Tangan kanan Sandy mulai menelusuri selangkanganku, kurasakan jarinya
meraba vaginaku yang masih tertutup CD, aku tak tahu apakah vaginaku
sudah basah apa belum. Yang jelas jari-jari Sandy menekan-nekan lubang
vaginaku dari luar CD, lalu kurasakan tangannya menyusup masuk ke dalam
CD-ku.
Jantungku berdetak keras sekali, kurasakan kenikmatan menjalari tubuhku.
Jari-jari Sandy mencoba memasuki lubang vaginaku, lalu kurasakan
jarinya amblas masuk ke dalam, wah nikmat sekali. Aku harus mengakhiri
Sandiwaraku, aku sudah tak tahan lagi, kubuka mataku sambil menyentakkan
tubuhku.
“Sandy!! Ngapain kamu?”
Aku berusaha bangun duduk, tapi tangan Sandy menekan pundakku dengan
keras. Tiba-tiba Sandy mencium mulutku dengan cepat, aku berusaha
memberontak dengan mengerahkan seluruh tenagaku. Tapi Sandy makin keras
menekan pundakku, malah sekarang pemuda itu menindih tubuhku, aku
kesulitan bernapas ditindih tubuhnya yang kekar dan berotot. Kurasakan
mulutnya kembali melumat mulutku, lidahnya masuk ke dalam mulutku, tapi
aku pura-pura menolak.
“Bu.., maafkan saya. Sudah lama saya ingin merasakan ini, maafkan saya
Bu…” Sandy melepaskan ciumannya lalu memandangku dengan pandangan
meminta.
“Kamu kan bisa dengan teman-teman kamu yang masih muda. Ibukan sudah tua,” Ujarku lembut.
“Tapi saya sudah tergila-gila dengan Bu Linda.. Saat SD saya sering
mengintip BH yang Ibu gunakan… Saya akan memuaskan Ibu sepuas-puasnya,”
jawab Sandy.
“Ah kamu… Ya sudah terserah kamu sajalah”
Aku pura-pura menghela napas panjang, padahal tubuhku sudah tidak tahan
ingin dijamah olehnya. Lalu Sandy melumat bibirku dan pelan-pelan aku
meladeni permainan lidahnya. Kedua tangannya meremas-remas pantatku.
Untuk membuatnya semakin membara, aku minta izin ke WC yang ada di dalam
kamar tidurku. Di dalam kamar mandi, kubuka semua pakaian yang ada di
tubuhku, kupandangi badanku di cermin.
Benarkah pemuda seperti Sandy terangsang melihat tubuhku ini? Perduli
amat yang penting aku ingin merasakan bagaimana sich bercinta dengan
remaja yang masih panas. Keluar dari kamar mandi, matanya terbeliak
melihat tubuh sintalku yang tidak tertutup sehelai benangpun.
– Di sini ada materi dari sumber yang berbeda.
(** Allocation. [alloc_pty] takes the lowest free slot of the table and
    only that one, and hands out a fresh locked pair that knows its index; it
    fails exactly when every slot is taken; freeing makes the slot available
    again. *)
Theorem alloc_pty_lowest tb uid gid : length tb = MAX_PTYS ->
  match alloc_pty tb uid gid with
  | (tb', Some i) => (i < MAX_PTYS)%nat /\ tb !! i = Some None
      /\ (forall j, (j < i)%nat -> exists q, tb !! j = Some (Some q))
      /\ (exists q, get_pty tb' i = Some q /\ index q = Z.of_nat i /\ locked q = true /\ pending q = [])
      /\ (forall j, j <> i -> get_pty tb' j = get_pty tb j)
      /\ free_pty tb' i = tb
  | (tb', None) => tb' = tb /\ forall j, (j < MAX_PTYS)%nat -> exists q, get_pty tb j = Some q
  end.
Proof.
  intros Hl. unfold alloc_pty. destruct (position is_free tb) as [i|] eqn:E.
  - destruct (position_Some _ _ _ E) as (slot & Hs & Hf & Hb). unfold is_free in Hf. to_prop. subst slot.
    pose proof (lookup_lt_Some _ _ _ Hs) as Hlt. rewrite Hl in Hlt.
    split_and!; [done|done| | | |].
    + intros j Hj. destruct (lookup_lt_is_Some_2 tb j) as [slot Hslot]; [lia|]. rewrite Hslot.
      rewrite forallb_forall in Hb. specialize (Hb slot).
      assert (In slot (take i tb)) as Hin.
      { apply list_elem_of_In. apply list_elem_of_lookup. exists j. by rewrite lookup_take_lt. }
      specialize (Hb Hin). unfold is_free in Hb. to_prop. destruct slot; [eauto|done].
    + eexists. unfold get_pty. rewrite bool_decide_eq_false_2 by lia. rewrite list_lookup_insert_eq by lia. done.
    + intros j Hj. unfold get_pty. case_bool_decide; [done|]. by rewrite list_lookup_insert_ne.
    + unfold free_pty. rewrite bool_decide_eq_true_2 by done. rewrite list_insert_insert_eq. by apply list_insert_id.
  - split; [done|]. intros j Hj. destruct (lookup_lt_is_Some_2 tb j) as [slot Hslot]; [lia|].
    unfold get_pty. rewrite bool_decide_eq_false_2 by lia. rewrite Hslot. simpl.
    pose proof (proj1 (position_None _ _) E slot) as Hf. unfold is_free in Hf.
    destruct slot; [eauto|]. exfalso. rewrite bool_decide_eq_true_2 in Hf by done. discriminate Hf.
    apply list_elem_of_In. by eapply list_elem_of_lookup_2.
Qed.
“Body Ibu bagus banget…” dia memuji sembari mengecup putting susuku yang
sudah mengeras sedari tadi. Tubuhku disandarkannya di tembok depan
kamar mandi. Lalu diciuminya sekujur tubuhku, mulai dari pipi, kedua
telinga, leher, hingga ke dadaku.
Sepasang payudara montokku habis diremas-remas dan diciumi. Putingku
setengah digigit-gigit, digelitik-gelitik dengan ujung lidah, juga
dikenyot-kenyot dengan sangat bernafsu.
“Ibu hebat…,” desisnya.
“Apanya yang hebat..?” Tanyaku sambil mengacak-acak rambut Sandy yang panjang seleher.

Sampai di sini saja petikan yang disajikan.